In the order Saturday, Rodgers wrote that the state had not informed her of the bill’s passage before she issued the Nov. 20 ruling.

Rodgers scheduled a hearing Wednesday in Pensacola. But attorneys for the state and the Biden administration responded Sunday with a joint motion to “vacate” the hearing, as Florida plans to “pursue expeditiously its previously filed appeal from the court’s denial of a preliminary injunction.”

“The parties agree that further district court proceedings on the same motion are unwarranted under these circumstances,” the joint motion said.

Rodgers on Monday granted the joint motion and canceled the hearing.
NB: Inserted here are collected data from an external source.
Lemma override_end_headers_writes self self_b :
  end_headers self = Ok self_b ->
  exists self_h,
    Handler.end_headers self = Ok self_h
    /\ forall tail, wfile self_b = (wfile self ++ tail)%list ->
         wfile self_h
         = (wfile self
              ++ (Handler.COOP ++ CRLF)%string
                 :: (Handler.COEP ++ CRLF)%string :: tail)%list.
Proof.
  unfold Handler.end_headers, end_headers.
  change (is_http09 (wfile_write (wfile_write self (Handler.COOP ++ CRLF))
                       (Handler.COEP ++ CRLF))) with (is_http09 self).
  destruct (is_http09 self); cbn [negb].
  - intros H; injection H as <-. eexists; split; [reflexivity|].
    intros tail Ht. cbn [wfile wfile_write].
    assert (tail = []) as ->.
    { apply (app_inv_head (wfile self)). rewrite app_nil_r. symmetry; exact Ht. }
    rewrite <- app_assoc. reflexivity.
  - cbn [_headers_buffer wfile_write]. destruct (_headers_buffer self) as [buf|];
      [|discriminate].
    intros H; injection H as <-. eexists; split; [reflexivity|].
    intros tail. unfold flush_headers.
    cbn [_headers_buffer set_headers_buffer wfile wfile_write].
    intros Ht. apply app_inv_head in Ht. subst tail.
    rewrite <- !app_assoc. reflexivity.
Qed.

End handler_facts.

(** ** Replies of the two handler classes *)

Module reply_facts.
Import BaseHTTPRequestHandler SimpleHTTPRequestHandler handler_facts.

Section Platform.

Variable responses : Z -> option string.
Variable version_string : string.
Variable static_reply : file_system -> request -> reply.

Let handle := handle_one_request responses version_string static_reply.

(** When the unmodified library handler answers, [Handler] answers too, with
    the two policy lines put in front of the library's reply, that is, in
    front of the status line; when the library handler raises, [Handler]
    raises the same exception. *)
Lemma handler_reply (w : world) (req : request) :
  match handle SimpleHTTPRequestHandler.class w req with
  | Ok self_b =>
      exists self_h,
        handle Handler.class w req = Ok self_h
        /\ wire self_h
           = (Handler.COOP ++ CRLF) ++ (Handler.COEP ++ CRLF) ++ wire self_b
  | Raise e => handle Handler.class w req = Raise e
  end.
Proof.
  unfold handle, handle_one_request.
  set (r := static_reply (files w) req).
  destruct (outcome r) as [a|e]; cbn [bind]; [|reflexivity].
  destruct (log_message w) as [u|e]; cbn [bind]; [|reflexivity].
  destruct (before_end_headers responses version_string
              (date_time_string w) (code a) (message a)
              (content_type (mime_types w) r a ++ headers a)%list req)
    as (Hw & Hb).
  set (self := send_headers _ _) in *.
  destruct (base_end_headers_writes self Hb)
    as (self_b & tail & Hend & Htail & _).
  destruct (override_end_headers_writes self self_b Hend)
    as (self_h & Hover & Hwh).
  specialize (Hwh tail Htail). rewrite Hw in Htail, Hwh.
  cbn [app] in Htail, Hwh.
  cbn [end_headers_of SimpleHTTPRequestHandler.class Handler.class].
  rewrite Hend, Hover. cbn [bind].
  eexists. split; [reflexivity|].
  unfold wire.
  destruct (body a); cbn [wfile wfile_write]; rewrite Hwh, Htail;
    rewrite ?app_comm_cons, ?join_app, ?join_cons; rewrite ?append_assoc;
    reflexivity.
Qed.

Lemma handler_reply_ok (w : world) (req : request) (self_b : handler) :
  handle SimpleHTTPRequestHandler.class w req = Ok self_b ->
  exists self_h,
    handle Handler.class w req = Ok self_h
    /\ wire self_h
       = (Handler.COOP ++ CRLF) ++ (Handler.COEP ++ CRLF) ++ wire self_b.
Proof.
  intros H. generalize (handler_reply w req). rewrite H. trivial.
Qed.

(** The library handler raises only what the file lookup raises or what
    writing the access-log line to standard error raises. *)
Lemma library_raises (w : world) (req : request) (e : exn) :
  handle SimpleHTTPRequestHandler.class w req = Raise e ->
  outcome (static_reply (files w) req) = Raise e \/ stderr_error w = Some e.
Proof.
  unfold handle, handle_one_request.
  set (r := static_reply (files w) req).
  destruct (outcome r) as [a|e0]; cbn [bind];
    [|intros H; injection H as ->; left; reflexivity].
  unfold log_message. destruct (stderr_error w) as [e1|]; cbn [bind].
  - intros H; injection H as ->. right; reflexivity.
  - destruct (before_end_headers responses version_string
                (date_time_string w) (code a) (message a)
                (content_type (mime_types w) r a ++ headers a)%list req)
      as (_ & Hb).
    set (self := send_headers _ _) in *.
    destruct (base_end_headers_writes self Hb) as (self_b & tail & Hend & _).
    cbn [end_headers_of SimpleHTTPRequestHandler.class].
    rewrite Hend. cbn [bind]. discriminate.
Qed.

(** The two classes raise on the same requests, and the same exception. *)
Lemma handler_raises (w : world) (req : request) (e : exn) :
  handle Handler.class w req = Raise e
  <-> handle SimpleHTTPRequestHandler.class w req = Raise e.
Proof.
  generalize (handler_reply w req).
  destruct (handle SimpleHTTPRequestHandler.class w req) as [self_b|e'].
  - intros (self_h & -> & _). split; discriminate.
  - intros ->. tauto.
Qed.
The appeals court had not scheduled a hearing as of Monday afternoon, according to an online docket.

Moody’s office has alleged that the federal government overstepped its legal authority in issuing the vaccination requirement and did not follow proper procedures, such as consulting with states and providing notice. Also, the lawsuit contends that the requirement is “arbitrary and capricious.” Much of the lawsuit is based on alleged violations of the federal Administrative Procedure Act.

The vaccination requirement is set to affect hundreds of private hospitals, nursing homes and other providers in Florida, in addition to state agencies that provide health care services. State and industry officials have repeatedly pointed to concerns about staffing shortages.

While the federal government had not filed detailed arguments in the Florida case, it filed a 66-page document in Missouri that cited evidence of vaccinated people in health care settings being less likely to become infected with COVID-19 and transmit it to others.

“The secretary of (the Department of) Health and Human Services (which includes the Centers for Medicare & Medicaid Services) reviewed this evidence and concluded that action was urgently needed to protect Medicare and Medicaid beneficiaries from the possibility that they would become infected with the virus while they receive care in facilities funded by these programs,” U.S. Department of Justice attorneys wrote. “Congress has assigned the secretary a statutory responsibility to ensure that the health and safety of patients are protected in these federally-funded facilities. He accordingly issued a rule to do so.”

Jim Saunders is the Executive Editor of The News Service Of Florida.